Els altres catalans

ABC 27/09/15
ANTONIO BURGOS

· Pienso en los que no quieren votar separatista porque se sienten catalanes hasta las cachas, pero catalanes de España

SÍ, he escrito el título en catalán, ¿passsa algo? No, no es para irme acostumbrando a la que se nos viene encima, si la Virgen del Montserrat no lo remedia. Aunque tampoco me fiaría yo mucho, porque algo se le debe de haber pegado a la Moreneta con esos monjes en su abadía. No, no he titulado en catalán para irme soltando; no creo que vayan a declarar tan hermosa lengua obligatoria en todo «el Estado Español», como dicen los gachés con tal de no pronunciar el hermoso nombre de nuestra Patria: «España». He escrito el título en «un vaso de agua clara», como llamó a la lengua catalana Pemán en memorable Tercera de ABC. Y he puesto «els altres catalans» porque me he acordado del título del famoso libro de Paco Candel sobre los inmigrantes andaluces. Sí, el candeal Candel, el ya olvidado escritor barcelonés llegado a Cataluña desde la inmigración, autor de dos libros para envidiarle el título: «Donde la ciudad cambia su nombre» y «Han matado un hombre, han roto un paisaje». Los leí cuando no existía este Ebro insalvable de separación entre cuanto se escribía en Cataluña y en el resto de España, y viceversa. Estos separatistas han logrado acabar hasta con la literatura española escrita en Cataluña; es decir, han acabado con Vázquez Montalbán, han acabado con Marsé, y han acabado hasta con nuestra delectación al leer a Espriu o a Mercé Rodoreda.

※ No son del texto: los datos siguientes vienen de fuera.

(** A server that lists users, is down for [/down], answers [/users/0] with
    an error envelope and [/null] with an error whose body is [null]; the
    environment sets [API_URL] to the empty string. *)
Definition server (c : Client.AxiosRequestConfig)
    : Client.Promise Client.AxiosResponse Client.AxiosError :=
  if (Client.url c =? "http://localhost:4000/users")%string
  then Client.Resolved (Client.mkResponse (JArr []))
  else if (Client.url c =? "http://localhost:4000/down")%string
  then Client.RejectedWith (Client.mkError None)
  else if (Client.url c =? "http://localhost:4000/users/0")%string
  then Client.RejectedWith
         (Client.mkError
            (Some (Client.mkResponse
                     (JObj [("error",
                             JObj [("code", JStr "ENTITY_NOT_FOUND");
                                   ("status", JNum (Int 404))])]))))
  else if (Client.url c =? "http://localhost:4000/null")%string
  then Client.RejectedWith
         (Client.mkError (Some (Client.mkResponse JNull)))
  else Client.Pending.

#[global] Instance env : Client.ClientEnv := {|
  Client.API_URL := Some "";
  Client.axios := server
|}.

End ClientExamples.

(** ** A concrete environment and store for the examples *)

Module Examples.

(** [Number] on the path parameters of the examples: a string of decimal
    digits converts to the integer it denotes and the empty string to
    zero; the other parameters used below hold a letter and convert to
    [NaN]. *)
Definition parseDigits (s : string) : number :=
  if (s =? "")%string then Int 0
  else match NilZero.uint_of_string s with
       | Some u => Int (Z.of_uint u)
       | None => NaN
       end.
Lemma step_follows e st : follows st (step e st).
Proof.
  unfold step. destruct e as [|data|error|hadError|id| |ctx| |s]; cbn [handle].
  - rewrite _onConnected_effect. split; [done|]. split; [done|].
    eexists. split; [reflexivity|]. repeat constructor. cbn. by intros i [= <-].
  - unfold _onData, bind, self, debug, assign. cbn.
    destruct (receive (_decodeBuff (this st)) data) as [frames rest].
    match goal with |- context [ deliver frames ?s ] =>
      destruct (deliver_shape frames s) as (hb & lg & new & E & F); rewrite E end.
    split; [done|]. split; [done|]. exists new. split; [done|].
    eapply Forall_impl; [exact F|]. intros c [r ->]. cbn. split; [done|]. done.
  - rewrite _onError_effect. by apply follows_refl_calls.
  - onClose_cases st hadError; try (by apply follows_refl_calls).
    split; [done|]. split; [done|]. eexists. split; [reflexivity|].
    repeat constructor. cbn. by intros j [= <-].
  - unfold retry_callback, fire, bind, self, assign.
    destruct (timers st !! id); cbn; init_effect; by apply follows_refl_calls.
  - onClose_cases st false; try (by apply follows_refl_calls).
    split; [done|]. split; [done|]. eexists. split; [reflexivity|].
    repeat constructor. cbn. by intros j [= <-].
  - destruct (write_shape ctx st) as (hb & ss & E).
    unfold bind, ret. destruct (write ctx st) as [[c|x] st1]; cbn in *;
      subst st1; by apply follows_refl_calls.
  - unfold resetRetry, bind, self, assign. cbn.
    case_bool_decide; [init_effect|]; by apply follows_refl_calls.
  - by apply follows_refl_calls.
Qed.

Si al sur del Ebro (rumba, la rumba, la rumba, rúm) estamos francamente preocupados con lo que ocurra hoy en las elecciones autonómicas de una región española que a la trágala todos hemos tomado como plebiscito independentista, ¿cómo estarán hoy, ay, esos «altres catalans»? No se me quitan de la cabeza los que hoy, allí, ven tan de cerca el lío en que los quieren meter. La callejuela sin salía donde Mas, Junquera y su partía quieren que viva encerrada Cataluña, que no es de noche ni es de día, ni palante ni patrás.

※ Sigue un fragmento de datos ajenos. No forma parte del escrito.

(** A product that was constructed satisfies the invariant of its class. *)
Lemma Product_init_valid n c sw up tp p :
  Product_init n c sw up tp = Ok p ->
  p = mkProduct n c sw up tp /\ valid_Product p.
Proof.
  rewrite Product_init_unfold. cbv zeta.
  rewrite validate_shipping_weight, validate_unit_price, validate_tax_percent.
  destruct (isinstance sw TFloat) eqn:Hsw; [| discriminate].
  destruct (py_le sw (VInt 0)) eqn:Hsw0; [discriminate |].
  destruct (isinstance up TInt) eqn:Hup; [| discriminate].
  destruct (py_le up (VInt 0)) eqn:Hup0; [discriminate |].
  destruct (isinstance tp TFloat) eqn:Htp; [| discriminate].
  destruct (py_lt (VInt 0) tp && py_lt tp (VInt 1)) eqn:Htp01; [| discriminate].
  intros [= <-]. split; [reflexivity |].
  apply andb_prop in Htp01 as [H0 H1].
  unfold valid_Product; cbn [shipping_weight unit_price tax_percent].
  destruct sw as [| |fw]; try discriminate.
  destruct tp as [| |ft]; try discriminate.
  repeat split; eauto.
Qed.

(** And every product that satisfies it can be constructed. *)
Lemma Product_init_complete p :
  valid_Product p ->
  Product_init (name p) (category p)
    (shipping_weight p) (unit_price p) (tax_percent p) = Ok p.
Proof.
  destruct p as [n c sw up tp]. unfold valid_Product.
  cbn [name category shipping_weight unit_price tax_percent].
  intros ((fw & -> & Hw) & Hup & Hup0 & (ft & -> & H0 & H1)).
  rewrite Product_init_unfold. cbv zeta.
  rewrite validate_shipping_weight, validate_unit_price, validate_tax_percent.
  rewrite Hup, Hup0, Hw, H0, H1. reflexivity.
Qed.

Desde la Barcelona de «Els altres catalans» de Candel, la que era una isla de libertades en la España de Franco; la de las ediciones de Seix Barral; la de la «Crónica sentimental de España» de Vázquez Montalbán; la de Bocaccio; la de «Destino» revista y Destino editorial, con todo Delibes publicado en Barcelona… Desde aquella Barcelona que eligieron como patria todos los autores del «boom» de la novela hispanoamericana que se inventó la difunta Carmen Balcells, de García Márquez a José Donoso. Desde aquella Barcelona, que todo hay que decirlo, que hizo torero a Antonio Borrero «Chamaco», la de don Pedro Balañá, quizá el empresario más listo que ha dado la Historia del Toreo… Desde aquella Barcelona del PSUC y de la Asamblea de Cataluña, que eran espejo para las ansias de «Libertad, Amnistía, Estatuto de Autonomía» de muchos otros pueblos de la misma España en los coletazos de la dictadura…

Desde el recuerdo de aquella Barcelona verdaderamente libre que se cargaron los nacionalistas y los separatistas para convertirla en una catetada excluyente, dictatorial y de pensamiento único, yo pienso hoy en «els altres catalans», en los que no quieren votar separatista porque se sienten, sí, catalanes hasta las cachas, pero catalanes de España, no de los inventos de unos locos que quieren borrar con cuatro barras y una estrella el banquillo de los Siete Niños de Pujol y del Tres Por Ciento. Yo pienso hoy en «els altres catalans» que quieren llevar a sus hijos a unas escuelas donde les enseñen en español y rotular sus establecimientos en español sin que los multen. Yo pienso hoy en «els altres catalans» que han visto con dolor que la política del separatismo hasta ha conseguido dividir a las familias, como en una nueva guerra civil. Yo pienso en los abuelos de «els altres catalans» que, como Candel, llegaron de inmigrantes desde Andalucía, Murcia o Aragón, para hacer grande ese trozo de la Patria en el que ahora, ay, hasta les da miedo decir lo que piensan votar para que no les llamen españolistas. O cosas peores.